First listed 2025-07-17 | Last updated 2025-08-15

Abstract

JWST observations of quasars in the Epoch of Reionization have revealed that many lie in host galaxies that are severely undermassive relative to the supermassive black holes. It is unclear how these systems will evolve to the tight local relation between stellar mass and black hole mass. We search for companions around the z=7.08 quasar ULAS J1120+0641 using JWST/NIRCam narrow, medium, and wide-band photometry to identify [O III] emitters at the quasar redshift, and explore the potential for growth of the host galaxy through future mergers.
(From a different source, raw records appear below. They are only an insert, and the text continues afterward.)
(* ===== verification/EdgeReport.v ===== *)
(** * Reports of the edge

    How the latency of the clients gets from the access log of a proxy to the
    control plane: the address library ([data-plane/util/ip-lib.go],
    [continent.go]), the tail of the log ([data-plane/edge-domain/telemetry.go])
    and the report ([report.go]).  Parsing times and floats, and the address
    database, are arguments. *)
From Stdlib Require Import Ascii SpecFloat.
From S2P Require Import Prelude Float64 FloatDiv GoStrings Records EdgeStats Graph Telemetry EtcdSync.
From S2P Require Import ControlApi.
Local Open Scope Z_scope.
Local Open Scope go_scope.

(** ** Addresses: [GetIPInfo] *)
Record ipOverride := {
  ov_Country : string;
  ov_Continent : string;
  ov_Province : string;
  ov_City : string;
}.

(** [IPInfoResult] of the data plane; the provider is never set. *)
Record ip_location := {
  il_IP : string;
  il_Country : string;
  il_Continent : string;
  il_Province : string;
  il_City : string;
}.

(** The fields of a database record that are read. *)
Record db_record := {
  Country_short : string;
  db_Region : string;
  db_City : string;
}.

Section Addresses.
Context `{RO : RangeOrder}.

(** [LoadCountryContinent]: the entries (name, continent) of the file. *)
Definition LoadCountryContinent (raw : gmap string (string * string)) : gmap string string :=
  foldl (λ m e, <[e.1 := e.2.2]> m) ∅ (range_map 66 raw).

Definition GetContinentByCountry (countryToContinent : gmap string string) (country : string) : string :=
  match countryToContinent !! country with Some continent => continent | None => "Unknown" end.

(** [loadIPOverrides] keeps a copy of the file. *)
Definition loadIPOverrides (raw : gmap string ipOverride) : gmap string ipOverride :=
  foldl (λ m e, <[e.1 := e.2]> m) ∅ (range_map 67 raw).

Definition findIPOverride (ipOverrides : gmap string ipOverride) (ip : string) : option ipOverride :=
  match ipOverrides !! ip with
  | Some ov => Some ov
  | None => snd <$> List.find (λ e, String.prefix e.1 ip) (range_map 68 ipOverrides)
  end.

Definition override (new old : string) : string := if bool_decide (new = "") then old else new.

(** [db] is [None] when the database was not opened. *)
Definition GetIPInfo (db : option (string → db_record + string)) (continents : gmap string string)
    (ipOverrides : gmap string ipOverride) (ip : string) : ip_location + string :=
  match db with
  | None => inr "ipDb is nil"
  | Some get_all =>
      match get_all ip with
      | inr err => inr err
      | inl res =>
          let result := {| il_IP := ip; il_Country := Country_short res;
                           il_Continent := GetContinentByCountry continents (Country_short res);
                           il_Province := db_Region res; il_City := db_City res |} in
          match findIPOverride ipOverrides ip with
          | Some ov =>
              inl {| il_IP := ip; il_Country := override (ov_Country ov) (il_Country result);
                     il_Continent := override (ov_Continent ov) (il_Continent result);
                     il_Province := override (ov_Province ov) (il_Province result);
                     il_City := override (ov_City ov) (il_City result) |}
          | None => inl result
          end
      end
  end.

Lemma LoadCountryContinent_lookup raw country :
  GetContinentByCountry (LoadCountryContinent raw) country = from_option snd "Unknown" (raw !! country).
Proof.
  unfold GetContinentByCountry, LoadCountryContinent.
  assert (foldl (λ m e, <[e.1 := e.2.2]> m) ∅ (range_map 66 raw) =
    foldl (λ m e, <[e.1 := e.2]> m) (∅ : gmap string string) ((λ e, (e.1, e.2.2)) <$> range_map 66 raw)) as ->.
  { by rewrite foldl_fmap. }
  assert (((λ e : string * (string * string), (e.1, e.2.2)) <$> range_map 66 raw).*1 = (range_map 66 raw).*1) as Hk.
  { by rewrite <-list_fmap_compose. }
  destruct (raw !! country) as [e|] eqn:E.
  - rewrite (insert_all_lookup _ _ country e.2); [done|rewrite Hk; apply range_map_NoDup|].
    apply list_elem_of_fmap. exists (country, e). split; [done|]. by apply range_map_elem.
  - rewrite insert_all_outside; [by rewrite lookup_empty|]. rewrite Hk.
    intros ([k v] & -> & Hin%range_map_elem)%list_elem_of_fmap. simpl in E. congruence.
Qed.

(** An override is used when there is one for the address or, failing that,
    for a prefix of it; with several prefixes it is any of them. *)
Lemma findIPOverride_spec ovs ip :
  match findIPOverride ovs ip with
  | Some ov => ∃ k, ovs !! k = Some ov ∧ String.prefix k ip = true ∧ (is_Some (ovs !! ip) → k = ip)
  | None => ∀ k ov, ovs !! k = Some ov → String.prefix k ip = false
  end.
Proof.
  assert (∀ s, String.prefix s s = true) as Hrefl.
  { induction s as [|c s IH]; [done|]. cbn. by destruct (ascii_dec c c). }
  unfold findIPOverride. destruct (ovs !! ip) as [ov|] eqn:E; [by exists ip|].
  destruct (List.find _ _) as [[k ov]|] eqn:F; simpl.
  - apply find_some in F as [Hin Hp]. apply list_elem_of_In, range_map_elem in Hin.
    exists k. split; [done|]. split; [done|]. by intros [? ?].
  - intros k ov Hk. apply (range_map_elem 68), list_elem_of_In in Hk.
    exact (find_none _ _ F _ Hk).
Qed.
End Addresses.

(** The comment promises the longest prefix; a short one may be taken. *)
Definition rev_order : RangeOrder.
Proof. refine {| range_map A _ m := reverse (map_to_list m) |}. intros. apply reverse_Permutation. Defined.

Definition city_override (city : string) : ipOverride :=
  {| ov_Country := ""; ov_Continent := ""; ov_Province := ""; ov_City := city |}.

Lemma override_not_longest : ∃ RO : RangeOrder,
  findIPOverride (RO := RO) {["47." := city_override "wide"; "47.86." := city_override "narrow"]} "47.86.1.2"
  = Some (city_override "wide").
Proof. first [exists list_order; vm_compute; reflexivity | exists rev_order; vm_compute; reflexivity]. Qed.

(** ** The access log: [readLatestLogs]

    A file is the list of its bytes. *)
Definition nl : ascii := "010"%char.
Definition cr : ascii := "013"%char.

Definition readSize : nat := Z.to_nat 32768.
Definition skipSize : nat := Z.to_nat 1024.

(** Where the scanner starts: at the beginning of a short file; otherwise after
    the first newline of the kilobyte that follows [size - readSize], or after
    that kilobyte, which was read, when it has none. *)
Definition log_tail (file : list ascii) : list ascii :=
  let size := length file in
  if bool_decide (readSize < size)%nat then
    let rest := drop (size - readSize) file in
    let buf := take skipSize rest in
    match list_find (λ c, c = nl) buf with
    | Some (idx, _) => drop (idx + 1) rest
    | None => drop (length buf) rest
    end
  else file.

Definition dropCR (line : list ascii) : list ascii :=
  match last line with
  | Some c => if bool_decide (c = cr) then removelast line else line
  | None => line
  end.

(** [bufio.ScanLines]; the last line need not be complete. *)
Fixpoint scan_lines (cur l : list ascii) : list (list ascii) :=
  match l with
  | [] => if bool_decide (cur = []) then [] else [dropCR cur]
  | c :: l => if bool_decide (c = nl) then dropCR cur :: scan_lines [] l else scan_lines (cur ++ [c]) l
  end.

Fixpoint take_while (ok : ascii → bool) (l : list ascii) : list ascii :=
  match l with
  | [] => []
  | c :: l => if ok c then c :: take_while ok l else []
  end.

(** [extract] with a pattern [key(class+)]: the capture of the leftmost match,
    empty when there is none. *)
Fixpoint extract (key : list ascii) (ok : ascii → bool) (line : list ascii) : list ascii :=
  match line with
  | [] => []
  | _ :: line' =>
      let cap := take_while ok (drop (length key) line) in
      if bool_decide (take (length key) line = key) && negb (bool_decide (cap = []))
      then cap else extract key ok line'
  end.

(** The class [\S] of the regular expressions, and [[\d.]]. *)
Definition not_space (c : ascii) : bool :=
  let n := Z.of_nat (nat_of_ascii c) in
  negb (bool_decide (n = 9) || bool_decide (n = 10) || bool_decide (n = 12) || bool_decide (n = 13) || bool_decide (n = 32)).
Definition number_char (c : ascii) : bool :=
  let n := Z.of_nat (nat_of_ascii c) in bool_decide (48 ≤ n ≤ 57) || bool_decide (c = "."%char).

Definition chars (s : string) : list ascii := String.list_ascii_of_string s.

(** [int(math.Round(x))]: halves away from zero; what does not fit converts to
    the minimal [int], as on amd64. *)
Definition f_round (x : float64) : Z :=
  match x with
  | S754_zero _ => 0
  | S754_finite s m e =>
      let q := if 0 <=? e then Z.pos m * 2 ^ e else (Z.pos m + 2 ^ (- e - 1)) / 2 ^ (- e) in
      let v := if s then - q else q in
      if (- 2 ^ 63 <=? v) && (v <? 2 ^ 63) then v else - 2 ^ 63
  | _ => - 2 ^ 63
  end.

Section Log.
(** [time.Parse(time.RFC3339Nano, _)], [strconv.ParseFloat(_, 64)] with its
    error ignored, and [GetIPInfo]. *)
Variables (parse_time : string → option Z) (ParseFloat : string → float64)
  (ip_info : string → ip_location + string).

Definition parse_line (line : list ascii) : option log_record :=
  let tsStr := extract (chars "time=") not_space line in
  let ip := extract (chars "client_ip=") not_space line in
  let rtStr := extract (chars "conn_rt_ms=") number_char line in
  if bool_decide (tsStr = []) || bool_decide (ip = []) || bool_decide (rtStr = []) then None
  else
    t ← parse_time (String.string_of_list_ascii tsStr);
    match ip_info (String.string_of_list_ascii ip) with
    | inr _ => None
    | inl info =>
        Some {| Ts := t; ConnRT := f_round (ParseFloat (String.string_of_list_ascii rtStr));
                rec_City := il_City info |}
    end.

(** The records after one reading; a file that cannot be opened adds none. *)
Definition readLatestLogs (file : option (list ascii)) (records : list log_record) : list log_record :=
  match file with
  | None => records
  | Some f => records ++ omap parse_line (scan_lines [] (log_tail f))
  end.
We find 22 sources near the quasar's redshift across our two 4.4 arcmin$^2$ fields, indicating that environment of ULAS J1120+0641 is strongly overdense in z~7.1 galaxies relative to the field. We estimate the potential future mass budget of the quasar host galaxy by summing the current stellar and gas masses of the quasar host and surrounding galaxies, correcting for incompleteness and selection effects. With no further black hole growth, ULAS J1120+0641 is unlikely to reach a $M_{\mathrm{BH}}/M_*$ ratio less than ~2.5% at z=0, still much higher than typical for local galaxies. However, such systems -- a quiescent black hole in a low-luminosity galaxy -- may have escaped detection locally if they are sufficiently distant.

Short digest

JWST/NIRCam narrow–medium–wide imaging selects [O III] 5007 emitters at z≈7.08 around ULAS J1120+0641 across two 4.4 arcmin² fields, revisiting a site previously deemed underdense. The team finds 22 candidates near the quasar redshift, demonstrating a strong overdensity relative to field expectations, and sums the stellar+gas masses of the host plus neighbors with incompleteness corrections to estimate the merger-fed growth budget. Even if the black hole ceases accretion, the system is projected to retain an elevated MBH/M* ≳2.5% by z=0, far above the local relation. This implies some descendants could hide as quiescent black holes in faint galaxies at low redshift.

Key figures to inspect

  • Figure 2: Sky map in F410M with candidates and the quasar marked—use it to gauge the angular clustering, proximity to the QSO, and the distribution across the two modules, including the medium-confidence sources.
  • Figure 4: Number-counts comparison (JWST quasar field vs adjacent field vs deep HST fields) to quantify the overdensity at z≈7.1 and see where JWST completeness drops at the faint end.
  • Figure 1: Visual vetting examples showing how detector artifacts and obvious low-z morphologies were culled; assess contamination control for the [O III]-selected sample.
  • Figure 3: SEDs of the two HST-selected LBGs overlapping the field—check why one fails the F405N selection and why the other likely lies off the quasar redshift despite its brightness in longer bands.